Excellent post. I got here through a baby names site. I was wondering about what roles post-Katrina fatigue and race played as well. Both seem more likely than "Bloggers made fun of their names and doomed them for life! Cruel, cruel bloggers with the power to keep large corporations from committing the acts of charity they so desperately wish to perform!"

It's an unfortunate fact that fertility treatments resulting in many pregnancies of multiples has led to higher medical costs all around. The solution isn't obvious, but I think the point you made that such pregnancies have become much more common is also worth noting. Quints were a Very Big Deal when they only happened every so many years. When there's a new set every month, it's much harder to get worked up about them, right or wrong. There's going to be a very unpleasant public discussion about this in the years to come as the public, never very big on paying medical costs, starts to question these methods.

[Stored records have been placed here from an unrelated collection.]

(** ** Unhiding a subtree *)

(** Induction over the tree of blocks and connections. *)
Section TreeInduction.
Variables (P : Block -> Prop) (Q : ConnectionNode -> Prop).
Hypothesis Hblock : forall id c o n p ins,
  (forall k, o = Some k -> Q k) -> (forall k, n = Some k -> Q k) ->
  (forall k, p = Some k -> Q k) -> Forall Q ins ->
  P (mkBlock id c o n p ins).
Hypothesis Hnode : forall r tgt,
  (forall b, tgt = Some b -> P b) -> Q (mkNode r tgt).

Definition option_all {A} (R : A -> Prop) (f : forall a, R a) (o : option A)
    : forall a, o = Some a -> R a :=
  match o as o' return forall a, o' = Some a -> R a with
  | Some a0 => fun a E =>
      match E in _ = s return match s with Some a' => R a' | None => True end
      with eq_refl => f a0 end
  | None => fun a E =>
      match E in _ = s return match s with Some _ => R a | None => True end
      with eq_refl => I end
  end.

Fixpoint Block_tree_ind (b : Block) : P b :=
  match b with
  | mkBlock id c o n p ins =>
      Hblock id c o n p ins
        (option_all Q ConnectionNode_tree_ind o)
        (option_all Q ConnectionNode_tree_ind n)
        (option_all Q ConnectionNode_tree_ind p)
        ((fix all (ks : list ConnectionNode) : Forall Q ks :=
            match ks with
            | [] => @List.Forall_nil _ Q
            | k :: ks' =>
                @List.Forall_cons _ Q k ks' (ConnectionNode_tree_ind k) (all ks')
            end) ins)
  end
with ConnectionNode_tree_ind (k : ConnectionNode) : Q k :=
  match k with
  | mkNode r tgt => Hnode r tgt (option_all P Block_tree_ind tgt)
  end.

(** The hypotheses on the fields of a block, as one on the connections
    [unhideAll] goes through. *)
Lemma Forall_revealed id c o n p ins :
  (forall k, o = Some k -> Q k) -> (forall k, n = Some k -> Q k) ->
  (forall k, p = Some k -> Q k) -> Forall Q ins ->
  Forall Q (revealed (mkBlock id c o n p ins)).
Proof.
  intros Ho Hn Hp Hins.
  assert (forall k : option ConnectionNode,
            (forall k', k = Some k' -> Q k') -> Forall Q (option_list k)) as Hopt.
  { intros [k'|] Hk; simpl; [|constructor].
    constructor; [by apply Hk | constructor]. }
  unfold revealed, getConnections; simpl.
  destruct c; repeat (apply Forall_app; split); auto.
Qed.

End TreeInduction.

(** Folding over the connections [unhideAll] goes through: [F] gets the
    reference of a connection and, when a block is attached, that block
    with the results for its revealed connections, in order. *)
Fixpoint foldNode {A} (F : ConnRef -> option (Block * list A) -> list A)
    (k : ConnectionNode) : list A :=
  match k with
  | mkNode r tgt =>
      F r (match tgt with
           | Some b => Some (b, foldBlock F b)
           | None => None
           end)
  end
with foldBlock {A} (F : ConnRef -> option (Block * list A) -> list A)
    (b : Block) : list A :=
  match b with
  | mkBlock _ c o n p ins =>
      let one (k : option ConnectionNode) :=
        match k with Some k' => foldNode F k' | None => [] end in
      let each :=
        fix each (ks : list ConnectionNode) : list A :=
          match ks with
          | [] => []
          | k :: ks' => foldNode F k ++ each ks'
          end in
      if c then one o ++ one n ++ one p
      else one o ++ one p ++ one n ++ each ins
  end.

Lemma foldBlock_revealed {A} (F : ConnRef -> option (Block * list A) -> list A)
    (b : Block) :
  foldBlock F b = flat_map (foldNode F) (revealed b).
Proof.
  destruct b as [id c o n p ins]. unfold revealed, getConnections. simpl.
  assert (forall ks : list ConnectionNode,
    (fix each (ks : list ConnectionNode) : list A :=
       match ks with
       | [] => []
       | k :: ks' => foldNode F k ++ each ks'
       end) ks = flat_map (foldNode F) ks) as Heach.
  { induction ks as [|k ks IH]; simpl; [done|]. by rewrite IH. }
  rewrite Heach.
  destruct c, o, n, p; simpl; rewrite ?app_nil_r; reflexivity.
Qed.

Section Reveal.
(** The kind of each connection. *)
Variable ty : ConnRef -> option ConnectionType.

(** The call goes on into the block attached to [r]: only for the kinds
    input-value and next-statement. *)
Definition follows (r : ConnRef) : bool :=
  bool_decide (ty r = Some INPUT_VALUE \/ ty r = Some NEXT_STATEMENT).

(** The connections that [unhideAll] unhides, in order. *)
Definition visited : ConnectionNode -> list ConnRef :=
  foldNode (fun r sub =>
    r :: match sub with
         | Some (_, rs) => if follows r then rs else []
         | None => []
         end).
(** [checked_add] on [u64]. *)
Definition checked_add (a b : Z) : option Z :=
  if a + b <? 2 ^ 64 then Some (a + b) else None.

Definition is_multiple_of (x m : Z) : bool := x mod m =? 0.

(** The [len()] of a vector or slice, as a [usize]. *)
Definition len {A} (l : list A) : Z := Z.of_nat (length l).

(** [&l[a..b]], which panics out of range, and [l[i]]. *)
Definition slice {E A} (l : list A) (a b : Z) : result E (list A) :=
  if (0 <=? a) && (a <=? b) && (b <=? len l)
  then Ok (take (Z.to_nat (b - a)) (drop (Z.to_nat a) l))
  else Panic.
Definition index {E A} (l : list A) (i : Z) : result E A :=
  if 0 <=? i
  then match l !! Z.to_nat i with Some x => Ok x | None => Panic end
  else Panic.

(** [&l[a..]]. *)
Definition slice_from {E A} (l : list A) (a : Z) : result E (list A) := slice l a (len l).

(** [a - b] on [usize], which panics when it would go below zero. *)
Definition sub_usize {E} (a b : Z) : result E Z := if a <? b then Panic else Ok (a - b).

(** [a + b] on [usize], which panics on overflow. *)
Definition add_usize {E} (a b : Z) : result E Z := if a + b <? 2 ^ 64 then Ok (a + b) else Panic.

(** Four consecutive octets of a slice. *)
Definition read4 {E A} (f : Z -> Z -> Z -> Z -> A) (l : list Z) (i : Z) : result E A :=
  let? b0 := index l i in
  let? b1 := index l (i + 1) in
  let? b2 := index l (i + 2) in
  let? b3 := index l (i + 3) in
  Ok (f b0 b1 b2 b3).

(** [b"..."]: the bytes of an ASCII literal. *)
Fixpoint bstr (s : string) : list Z :=
  match s with
  | EmptyString => []
  | String c s' => Z.of_N (Ascii.N_of_ascii c) :: bstr s'
  end.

Compassion is needed, but so is a little perspective. Thanks for providing it.

chris said...

I have to agree with the above poster who noted that she might not have been monitored or even fully aware of the possibility of high order multiples. If so, that's a shame. I mean, at 22 and new to the infertility game, how many of us would have known about those risks?

RB said...

Just wanted to say Hello (as instructed)! Good post, and I think you are right. When a medical oddity becomes a medical normal, attention stops.

Anonymous said...

Great entry. Its important to realize that companies that offer endorsement deals to multiple births, etc. do so on a voluntary basis. No one HAS to give you anything-and I say this as a black woman. I'm not sure that race had any part of it at all. It seems that our society has this belief that something is owed to everyone, and that's just not the case. You have a lot of babies at once-good, God has blessed you, move on. I hate to hear that anyone is struggling, and being a mother myself, I can only imagine the costs associated with 5 new babies-I wouldn't want to be on the check writing side of that deal and my heart goes out to them-that said, I still don't believe that Chrysler is obligated to show up with a new van for them.

Anonymous said...

To everyone who came to my defense when ignorance was near, thank you. FYI, I haven't asked anyone to take responsiblility for my decisions (read any article). Yes I am 22, but my age doesn't mean anything. I had 2 good jobs, a decent place to live, and a nice car. Do any of you think I expected for my life to be completely bent out of shape?? But you know what, I'm still 22, have a good job, have 5 beautiful children, a home, 2 vehicles, very little corporate help and no one in my home wants for anything at all. If you want to talk about something, talk about that. And leave my children out of anything negative you have to say or write. If you can't pronounce or understand someone's name you should leave it alone, commenting only puts your ignorance on display for the world to see!!!

joann said...

hi im a mother of 2 and i thought i was going through menpose but found out im having twins i have some clothes and a few bottles if any one has baby stuff like beds of car seat strollers please send them my way im so stressed help!